Prompt =
What is wanted is every record, duplicated word for word.

==========

(** ** Sample inputs *)

(** Sample input: entity B defaults on 2024-01-22, entity A never does. *)
Definition sample_grid : list Timestamp :=
  [mkTs 2024 1 1 0; mkTs 2024 1 8 0; mkTs 2024 1 15 0; mkTs 2024 1 22 0;
   mkTs 2024 1 29 0].
Definition sample_row (i : string) (d : Timestamp) (x : Z) : Row :=
  mkRow i d x None None None [] [].
Definition sample_panel : DataFrame :=
  zip_with (sample_row "B") sample_grid [0; 0; 0; 1; 1] ++
  zip_with (sample_row "A") sample_grid [0; 0; 0; 0; 0].
Definition sample_cutoff : Timestamp := mkTs 2024 1 8 0.
Definition sample_store : store := {[ 1%positive := sample_panel ]}.

(** Draws under which the first entity defaults at row 3 of [sample_grid]. *)
Definition sample_unif : nat → Q :=
  λ s, if (s =? 1)%nat then (7 # 10)%Q else 0%Q.
Definition zeros : nat → Q := λ _, 0%Q.
Definition ones : nat → Q := λ _, 1%Q.
Definition sample_sqrt : Q → Q := λ x, inject_Z (Z.sqrt (Qfloor x)).
Definition sample_n_dummies : gmap string Q :=
  list_to_map [("f_dummy1", 500%Q); ("f_dummy2", 250%Q); ("f_dummy3", 125%Q);
               ("f_dummy4", 750%Q); ("f_dummy5", 1%Q)]%string.

(** Draws that are pairwise distinct over the positions a short run uses. *)
Definition distinct_unif : nat → Q :=
  λ s, if (s <? 100)%nat then (Z.of_nat s + 50 # 200)%Q else (1 # 2)%Q.

(** Draws of a run of two entities on [sample_grid] in which the first
    entity defaults at row 3 and the second never does: every draw is 1/2
    but the sixth (the default trial of the first entity) and the seventh
    (its first-default index). *)
Definition mixed_unif : nat → Q :=
  λ s, if (s =? 5)%nat then 0%Q else if (s =? 6)%nat then (7 # 10)%Q else (1 # 2)%Q.

(** ** The rest of the scripts: vocabulary and samples *)

(** One week of the credit limit path, read from the draws at stream
    position [q] on: the limit [a] is kept unless the first draw is below
    [1 / L]; it then moves by [a * change_percent], up when the third draw is
    below 1/2 and down otherwise, and is held at 10000 from below. *)
Definition weekly_limit (unif : nat → Q) (L : nat) (q : nat) (a : Q) : Q :=
  if Qlt_le_dec (unif q) (1 / inject_Z (Z.of_nat L)) then
    let change_percent := ((20 # 100) + ((30 # 100) - (20 # 100)) * unif (S q))%Q in
    let change_amount := (a * change_percent)%Q in
    py_max 10000
      (if Qlt_le_dec (unif (S (S q))) (1 # 2) then (a + change_amount)%Q
       else (a - change_amount)%Q)
  else a.

(** [s[n:]] *)
Fixpoint string_drop (n : nat) (s : string) : string :=
  match n, s with
  | S n', String _ s' => string_drop n' s'
  | _, _ => s
  end.

(** The number an identifier was built from: the decimal digits after [ID_]. *)
Definition id_number (_id : string) : option nat :=
  Nat.of_uint <$> NilEmpty.uint_of_string (string_drop 3 _id).

(** The panel has no column named like a label that the deriver adds. *)
Definition no_label_clash (df : DataFrame) : Prop :=
  Forall (λ r, ∀ n, n ∈ [1; 2; 3]%nat → label_name n ∉ (labels r).*1) df.

(** The value [v] is the maximum of [default_ind] over the rows of entity [i]
    in the window of horizon [n], and 0 when the entity has no row there. *)
Definition window_max (df : DataFrame) (cutoff : Timestamp) (n : nat)
    (i : string) (v : Z) : Prop :=
  (v = 0 ∧ ∀ r, r ∈ df → id r = i → in_window cutoff n r = false) ∨
  ((∃ r, r ∈ df ∧ id r = i ∧ in_window cutoff n r = true ∧ default_ind r = v) ∧
   ∀ r, r ∈ df → id r = i → in_window cutoff n r = true → default_ind r ≤ v).

(** The rows dated, by calendar day, after the cutoff. *)
Definition after_cutoff (cutoff : Timestamp) (r : Row) : bool :=
  ts_ltb (normalize cutoff) (normalize (date r)).

(** Every date of the grid is at midnight, as those of [pd.date_range] from a
    start at midnight are. *)
Definition grid_at_midnight (grid : list Timestamp) : Prop :=
  Forall (λ d, time_ns d = 0) grid.

(** The date [d] falls in the window of horizon [n] after the cutoff. *)
Definition date_in_window (cutoff : Timestamp) (n : nat) (d : Timestamp) : bool :=
  ts_ltb (normalize cutoff) d &&
  ts_leb d (add_months (normalize cutoff) (Z.of_nat n)).

(** The grid has a date in the window of horizon [n] at which an entity with
    the entry [first_default] in [first_default_dates] is in default. *)
Definition in_default_within (grid : list Timestamp)
    (first_default : option (option Timestamp)) (cutoff : Timestamp) (n : nat)
  : Prop :=
  ∃ d, d ∈ grid ∧ date_in_window cutoff n d = true ∧
       nullified first_default d = true.

(** The string has no dot. *)
Definition dot_free (s : string) : Prop :=
  Forall (λ c, c ≠ "."%char) (String.list_ascii_of_string s).

(** A second sample panel: [sample_panel] with other rows up to the cutoff. *)
Definition sample_panel_past : DataFrame :=
  [mkRow "B" (mkTs 2024 1 8 0) 1 (Some "C"%string) None None [] []] ++
  List.filter (after_cutoff sample_cutoff) sample_panel.
Definition sample_store_pair : store :=
  {[ 1%positive := sample_panel; 2%positive := sample_panel_past ]}.

(** A printable character other than the space, the comma and the double
    quote. *)
Definition plain_char (c : ascii) : Prop :=
  (33 ≤ nat_of_ascii c)%nat ∧ (nat_of_ascii c ≤ 126)%nat ∧
  nat_of_ascii c ≠ 34%nat ∧ nat_of_ascii c ≠ 44%nat.
Definition plain_name (s : string) : Prop :=
  s ≠ EmptyString ∧ Forall plain_char (String.list_ascii_of_string s).

(** The columns of a row are those of the script's output: the five noise
    features and the three labels. *)
Definition pipeline_schema (r : Row) : Prop :=
  (dummies r).*1 = dummy_name <$> features ∧
  (labels r).*1 = label_name <$> [1; 2; 3]%nat.

(** A row of the script's output. *)
Definition sample_output_row : Row :=
  mkRow "ID_0001" (mkTs 2024 1 1 0) 0 (Some "B"%string) (Some 250000%Q)
    (Some 125000%Q)
    [("f_dummy1"%string, Some 1%Q); ("f_dummy2"%string, Some 2%Q);
     ("f_dummy3"%string, Some 3%Q); ("f_dummy4"%string, Some 4%Q);
     ("f_dummy5"%string, Some 5%Q)]
    (appended_labels 0 0 1).

(** * Facts *)

(** ** The order on timestamps *)

Lemma ts_compare_refl a : ts_compare a a = Eq.
Proof. unfold ts_compare. by rewrite !Z.compare_refl. Qed.

Ltac ts_order :=
  unfold ts_leb, ts_ltb, ts_compare in *;
  repeat match goal with
  | |- context [?x ?= ?y] => destruct (Z.compare_spec x y)
  | H : context [?x ?= ?y] |- _ => destruct (Z.compare_spec x y)
  end; try done; try lia.

Lemma ts_leb_refl a : ts_leb a a = true.
Proof. unfold ts_leb. by rewrite ts_compare_refl. Qed.

Lemma ts_leb_trans a b c :
  ts_leb a b = true → ts_leb b c = true → ts_leb a c = true.
Proof. destruct a, b, c; simpl. ts_order. Qed.

Lemma ts_ltb_leb_trans a b c :
  ts_ltb a b = true → ts_leb b c = true → ts_ltb a c = true.
Proof. destruct a, b, c; simpl. ts_order. Qed.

==========

Expected answer =
(** ** Sample inputs *)

(** Sample input: entity B defaults on 2024-01-22, entity A never does. *)
Definition sample_grid : list Timestamp :=
  [mkTs 2024 1 1 0; mkTs 2024 1 8 0; mkTs 2024 1 15 0; mkTs 2024 1 22 0;
   mkTs 2024 1 29 0].
Definition sample_row (i : string) (d : Timestamp) (x : Z) : Row :=
  mkRow i d x None None None [] [].
Definition sample_panel : DataFrame :=
  zip_with (sample_row "B") sample_grid [0; 0; 0; 1; 1] ++
  zip_with (sample_row "A") sample_grid [0; 0; 0; 0; 0].
Definition sample_cutoff : Timestamp := mkTs 2024 1 8 0.
Definition sample_store : store := {[ 1%positive := sample_panel ]}.

(** Draws under which the first entity defaults at row 3 of [sample_grid]. *)
Definition sample_unif : nat → Q :=
  λ s, if (s =? 1)%nat then (7 # 10)%Q else 0%Q.
Definition zeros : nat → Q := λ _, 0%Q.
Definition ones : nat → Q := λ _, 1%Q.
Definition sample_sqrt : Q → Q := λ x, inject_Z (Z.sqrt (Qfloor x)).
Definition sample_n_dummies : gmap string Q :=
  list_to_map [("f_dummy1", 500%Q); ("f_dummy2", 250%Q); ("f_dummy3", 125%Q);
               ("f_dummy4", 750%Q); ("f_dummy5", 1%Q)]%string.

(** Draws that are pairwise distinct over the positions a short run uses. *)
Definition distinct_unif : nat → Q :=
  λ s, if (s <? 100)%nat then (Z.of_nat s + 50 # 200)%Q else (1 # 2)%Q.

(** Draws of a run of two entities on [sample_grid] in which the first
    entity defaults at row 3 and the second never does: every draw is 1/2
    but the sixth (the default trial of the first entity) and the seventh
    (its first-default index). *)
Definition mixed_unif : nat → Q :=
  λ s, if (s =? 5)%nat then 0%Q else if (s =? 6)%nat then (7 # 10)%Q else (1 # 2)%Q.

(** ** The rest of the scripts: vocabulary and samples *)

(** One week of the credit limit path, read from the draws at stream
    position [q] on: the limit [a] is kept unless the first draw is below
    [1 / L]; it then moves by [a * change_percent], up when the third draw is
    below 1/2 and down otherwise, and is held at 10000 from below. *)
Definition weekly_limit (unif : nat → Q) (L : nat) (q : nat) (a : Q) : Q :=
  if Qlt_le_dec (unif q) (1 / inject_Z (Z.of_nat L)) then
    let change_percent := ((20 # 100) + ((30 # 100) - (20 # 100)) * unif (S q))%Q in
    let change_amount := (a * change_percent)%Q in
    py_max 10000
      (if Qlt_le_dec (unif (S (S q))) (1 # 2) then (a + change_amount)%Q
       else (a - change_amount)%Q)
  else a.

(** [s[n:]] *)
Fixpoint string_drop (n : nat) (s : string) : string :=
  match n, s with
  | S n', String _ s' => string_drop n' s'
  | _, _ => s
  end.

(** The number an identifier was built from: the decimal digits after [ID_]. *)
Definition id_number (_id : string) : option nat :=
  Nat.of_uint <$> NilEmpty.uint_of_string (string_drop 3 _id).

(** The panel has no column named like a label that the deriver adds. *)
Definition no_label_clash (df : DataFrame) : Prop :=
  Forall (λ r, ∀ n, n ∈ [1; 2; 3]%nat → label_name n ∉ (labels r).*1) df.

(** The value [v] is the maximum of [default_ind] over the rows of entity [i]
    in the window of horizon [n], and 0 when the entity has no row there. *)
Definition window_max (df : DataFrame) (cutoff : Timestamp) (n : nat)
    (i : string) (v : Z) : Prop :=
  (v = 0 ∧ ∀ r, r ∈ df → id r = i → in_window cutoff n r = false) ∨
  ((∃ r, r ∈ df ∧ id r = i ∧ in_window cutoff n r = true ∧ default_ind r = v) ∧
   ∀ r, r ∈ df → id r = i → in_window cutoff n r = true → default_ind r ≤ v).

(** The rows dated, by calendar day, after the cutoff. *)
Definition after_cutoff (cutoff : Timestamp) (r : Row) : bool :=
  ts_ltb (normalize cutoff) (normalize (date r)).

(** Every date of the grid is at midnight, as those of [pd.date_range] from a
    start at midnight are. *)
Definition grid_at_midnight (grid : list Timestamp) : Prop :=
  Forall (λ d, time_ns d = 0) grid.

(** The date [d] falls in the window of horizon [n] after the cutoff. *)
Definition date_in_window (cutoff : Timestamp) (n : nat) (d : Timestamp) : bool :=
  ts_ltb (normalize cutoff) d &&
  ts_leb d (add_months (normalize cutoff) (Z.of_nat n)).

(** The grid has a date in the window of horizon [n] at which an entity with
    the entry [first_default] in [first_default_dates] is in default. *)
Definition in_default_within (grid : list Timestamp)
    (first_default : option (option Timestamp)) (cutoff : Timestamp) (n : nat)
  : Prop :=
  ∃ d, d ∈ grid ∧ date_in_window cutoff n d = true ∧
       nullified first_default d = true.

(** The string has no dot. *)
Definition dot_free (s : string) : Prop :=
  Forall (λ c, c ≠ "."%char) (String.list_ascii_of_string s).

(** A second sample panel: [sample_panel] with other rows up to the cutoff. *)
Definition sample_panel_past : DataFrame :=
  [mkRow "B" (mkTs 2024 1 8 0) 1 (Some "C"%string) None None [] []] ++
  List.filter (after_cutoff sample_cutoff) sample_panel.
Definition sample_store_pair : store :=
  {[ 1%positive := sample_panel; 2%positive := sample_panel_past ]}.

(** A printable character other than the space, the comma and the double
    quote. *)
Definition plain_char (c : ascii) : Prop :=
  (33 ≤ nat_of_ascii c)%nat ∧ (nat_of_ascii c ≤ 126)%nat ∧
  nat_of_ascii c ≠ 34%nat ∧ nat_of_ascii c ≠ 44%nat.
Definition plain_name (s : string) : Prop :=
  s ≠ EmptyString ∧ Forall plain_char (String.list_ascii_of_string s).

(** The columns of a row are those of the script's output: the five noise
    features and the three labels. *)
Definition pipeline_schema (r : Row) : Prop :=
  (dummies r).*1 = dummy_name <$> features ∧
  (labels r).*1 = label_name <$> [1; 2; 3]%nat.

(** A row of the script's output. *)
Definition sample_output_row : Row :=
  mkRow "ID_0001" (mkTs 2024 1 1 0) 0 (Some "B"%string) (Some 250000%Q)
    (Some 125000%Q)
    [("f_dummy1"%string, Some 1%Q); ("f_dummy2"%string, Some 2%Q);
     ("f_dummy3"%string, Some 3%Q); ("f_dummy4"%string, Some 4%Q);
     ("f_dummy5"%string, Some 5%Q)]
    (appended_labels 0 0 1).

(** * Facts *)

(** ** The order on timestamps *)

Lemma ts_compare_refl a : ts_compare a a = Eq.
Proof. unfold ts_compare. by rewrite !Z.compare_refl. Qed.

Ltac ts_order :=
  unfold ts_leb, ts_ltb, ts_compare in *;
  repeat match goal with
  | |- context [?x ?= ?y] => destruct (Z.compare_spec x y)
  | H : context [?x ?= ?y] |- _ => destruct (Z.compare_spec x y)
  end; try done; try lia.

Lemma ts_leb_refl a : ts_leb a a = true.
Proof. unfold ts_leb. by rewrite ts_compare_refl. Qed.

Lemma ts_leb_trans a b c :
  ts_leb a b = true → ts_leb b c = true → ts_leb a c = true.
Proof. destruct a, b, c; simpl. ts_order. Qed.

Lemma ts_ltb_leb_trans a b c :
  ts_ltb a b = true → ts_leb b c = true → ts_ltb a c = true.
Proof. destruct a, b, c; simpl. ts_order. Qed.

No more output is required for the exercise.